1983DD SNU Oil Industry

oil drilling began in the 1950s under the Justice Party, and remain as one of Assyria's chief sources of revenue to this day.

The Assyrian economy boomed in the 1950s after the boom of worldwide economy and the development of a healthy lead trading industry that brought prosperity to many of the mines of the Hakkari region, but, more importantly, the discovery of massive oil reserves around the city of Erbil and southeastwards into Aryanam. This massive reserve, the Erbil-Kirkuk Oil Field, was immediately put under exploitation of the Assyrian government, which began funding of a sovereign wealth fund that would begin to finance much of the Assyrian welfare state. This fund, highly similar to that of the Norwegian government established only a few years before, has been lauded for its great purpose at helping the Assyrian economy develop.

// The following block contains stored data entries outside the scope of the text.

(** ** Sensor faults *)

(** C8, amended. If reading the voltage sensor raises on a pass that
    reaches the sampling check in Monitoring with the counter at zero, the
    sensor has been read exactly once (no retry), nothing is appended to
    the series or printed (no sample, no substitute), and the exception is
    not caught: the pass and the whole run end with it, so that no later
    pass is processed. *)
Theorem sensor_fault_propagates (p : pins) (ps : list pins) (w : world) :
  let w1 := snd (handle_events p w) in
  fst (handle_events p w) = Ok tt ->
  monitoring w1 = true ->
  half_sec w1 = 0%Z ->
  voltage_sense p = None ->
  tick p w = (Raise SensorFault, set_sensor_reads (S (sensor_reads w1)) w1) /\
  run (p :: ps) w =
  (Raise SensorFault, set_sensor_reads (S (sensor_reads w1)) w1) /\
  voltage (snd (run (p :: ps) w)) = voltage w1 /\
  stdout (snd (run (p :: ps) w)) = stdout w1 /\
  sensor_reads (snd (run (p :: ps) w)) = S (sensor_reads w1).
Proof.
  cbv zeta. intros Hok Hm Hh Hs.
  assert (Ht : tick p w =
               (Raise SensorFault,
                set_sensor_reads (S (sensor_reads (snd (handle_events p w))))
                                 (snd (handle_events p w)))).
  { rewrite tick_unfold.
    destruct (handle_events p w) as [[[]|e] w1] eqn:He; simpl in *.
    - apply sampling_fault; assumption.
    - discriminate. }
  assert (Hr : run (p :: ps) w =
               (Raise SensorFault,
                set_sensor_reads (S (sensor_reads (snd (handle_events p w))))
                                 (snd (handle_events p w)))).
  { simpl. apply bind_eq_raise. exact Ht. }
  split; [exact Ht|]. split; [exact Hr|].
  rewrite Hr. destruct (snd (handle_events p w)); repeat split.
Qed.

Assyrian industrialisation picked up beginning with the opening of Assyrian oil refineries and lead item factories sponsored by the government but controlled by private entities in 1952. As the economy developed and the industrialisation picked up, Perley's government began shifting Assyria's economic position from an overly Marxist position to an openly capitalistic one, with the Assyrian Socialist Party becoming largely Keynesian and starting to follow the beliefs of other centre-left teachings of parties such as the Social Democratic Labour Committee in the Imperial Federation and the Party of Regions and Trudovik Party in Eurasia. This further bolstered economic growth and employment, with the GDP of the Assyrian state, as well as its average citizen's standard of living, shooting upwards at an impressive rate. As the population grew, so did industries, both nationally and internationally. Assyrian cars became renowned worldwide, with the largest export besides petrol rising up to be automobiles, especially those from the prestigious HBM (Hakkari Bitpul'ḥana Ma'šina, or Hakkari Motor Works). The medical industry began developing, especially in eastern Assyria, around the city of Erbil, which rapidly became the most wealthy of all cities in Assyria.